- _ASSIGNED TASK_: Return all lines below containing the word "congruence".
++++ TASK INPUTS ++++
(* ===================================================================== *)
(** * The builtins on examples                                             *)
(* ===================================================================== *)

Example split_three : Py.split "_" "Q1_C1_0" = ["Q1"; "C1"; "0"].
Proof. reflexivity. Qed.

Example split_empty_segments : Py.split "_" "a__b_" = ["a"; ""; "b"; ""].
Proof. reflexivity. Qed.

Example int_examples :
  Py.int "12" = Ok 12 /\ Py.int " -7 " = Ok (-7) /\ Py.int "+007" = Ok 7 /\
  Py.int "x" = Raise ValueError /\ Py.int "" = Raise ValueError /\
  Py.int "1_000" = Ok 1000 /\ Py.int "1__0" = Raise ValueError /\
  Py.int "- 1" = Raise ValueError.
Proof. repeat split; reflexivity. Qed.

(** Blanks around a literal: a tab and a form feed are skipped, a file
    separator is not, although [str.strip] removes it. *)
Example int_blanks :
  Py.int (String (ascii_of_nat 9) "1") = Ok 1
  /\ Py.int (String "1" (String (ascii_of_nat 12) "")) = Ok 1
  /\ Py.int (String file_separator "1") = Raise ValueError
  /\ Py.int (String "1" (String file_separator "")) = Raise ValueError
  /\ Py.strip (String file_separator "1") = "1".
Proof. repeat split; reflexivity. Qed.

(** The limit on the number of digits: 4300 digits are read, one more
    raises, with or without a sign, and leading zeros count. *)
Example int_digit_limit :
  (exists n, Py.int (ones 4300) = Ok n)
  /\ Py.int (ones 4301) = Raise ValueError
  /\ Py.int (String "-" (ones 4301)) = Raise ValueError
  /\ Py.int (String "0" (ones 4300)) = Raise ValueError.
Proof.
  split; [eexists; vm_compute; reflexivity|].
  repeat split; vm_compute; reflexivity.
Qed.

Example str_examples : Py.str 0 = "0" /\ Py.str 12 = "12" /\ Py.str (-3) = "-3".
Proof. repeat split; reflexivity. Qed.

Example round_examples :
  Py.round (1 # 2) = 0 /\ Py.round (3 # 2) = 2 /\ Py.round (5 # 2) = 2 /\
  Py.round (7 # 2) = 4 /\ Py.round (26 # 10) = 3 /\ Py.round (-1 # 2) = 0.
Proof. repeat split; reflexivity. Qed.

Example end_to_end :
  returns calculate_all_scores
    (init [("Q1", sample_page "Quality"
                    [sample_collection "C1" [sample_question "I1"; sample_question "I2"]])]
          [("Q1_C1_0", chosen "B"); ("Q1_C1_1", chosen "D")])
  = Ok {| indicator_scores := [("I1", 1); ("I2", 3)];
          criterion_scores := [("C1", 2%Q)];
          value_scores := [("Quality", 2%Q)] |}
  /\ grade_to_letter 2 = Ok "C".
Proof. split; reflexivity. Qed.

Example progress_example :
  returns get_progress_data
    (init [("Q1", sample_page "Quality"
                    [sample_collection "C1" [unnamed_question; unnamed_question; unnamed_question];
                     sample_collection "C2" [unnamed_question; unnamed_question; unnamed_question]])]
          [("Q1_C1_0", chosen "B"); ("Q1_C1_1", chosen "A")])
  = Ok [("Q1", {| total := 6; answered := 2; progress := (1 # 3)%Q |});
        ("overall", {| total := 6; answered := 2; progress := (1 # 3)%Q |})].
Proof. reflexivity. Qed.

(* ===================================================================== *)
(** * Facts about dictionaries                                             *)
(* ===================================================================== *)

Section DictFacts.
Context {V : Type}.
Implicit Types (d : Dict.t V) (k : string) (v : V).

Lemma get_set_same d k v : Dict.get (Dict.set d k v) k = Some v.
Proof.
  induction d as [|[k' v'] d IH]; simpl.
  - now rewrite String.eqb_refl.
  - destruct (String.eqb k k') eqn:E; simpl; rewrite E; auto.
Qed.

Lemma get_set_other d k k' v :
  k <> k' -> Dict.get (Dict.set d k v) k' = Dict.get d k'.
Proof.
  intros Hne. induction d as [|[k0 v0] d IH]; simpl.
  - destruct (String.eqb_spec k' k); congruence.
  - destruct (String.eqb_spec k k0) as [->|Hk]; simpl.
    + destruct (String.eqb_spec k' k0); congruence.
    + destruct (String.eqb_spec k' k0); auto.
Qed.

Lemma get_none_iff d k : Dict.get d k = None <-> ~ In k (Dict.keys d).
Proof.
  induction d as [|[k' v'] d IH]; simpl.
  - tauto.
  - destruct (String.eqb_spec k k') as [->|Hk].
    + split; [discriminate | intros H; exfalso; apply H; auto].
    + rewrite IH. split; [intros H [E|I]; congruence | tauto].
Qed.

Lemma get_some_in d k v : Dict.get d k = Some v -> In (k, v) d.
Proof.
  induction d as [|[k' v'] d IH]; simpl; [discriminate|].
  destruct (String.eqb_spec k k') as [->|Hk].
  - intros [= ->]. now left.
  - intros H. right. auto.
Qed.

Lemma in_get d k v : Dict.wf d -> In (k, v) d -> Dict.get d k = Some v.
Proof.
  unfold Dict.wf. induction d as [|[k' v'] d IH]; simpl; [tauto|].
  intros Hwf [E|I].
  - inversion E; subst. now rewrite String.eqb_refl.
  - inversion Hwf; subst. destruct (String.eqb_spec k k') as [->|Hk]; auto.
    exfalso. apply H1. change k' with (fst (k', v)). now apply in_map.
Qed.

Lemma keys_set d k v :
  Dict.keys (Dict.set d k v)
  = if Dict.mem d k then Dict.keys d else Dict.keys d ++ [k].
Proof.
  unfold Dict.mem. induction d as [|[k' v'] d IH]; simpl; [reflexivity|].
  destruct (String.eqb_spec k k') as [->|Hk]; simpl; [reflexivity|].
  rewrite IH. now destruct (Dict.get d k).
Qed.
++++
- _ANSWER SECTION_:
  - destruct (String.eqb_spec k' k); congruence.
    + destruct (String.eqb_spec k' k0); congruence.
    + rewrite IH. split; [intros H [E|I]; congruence | tauto].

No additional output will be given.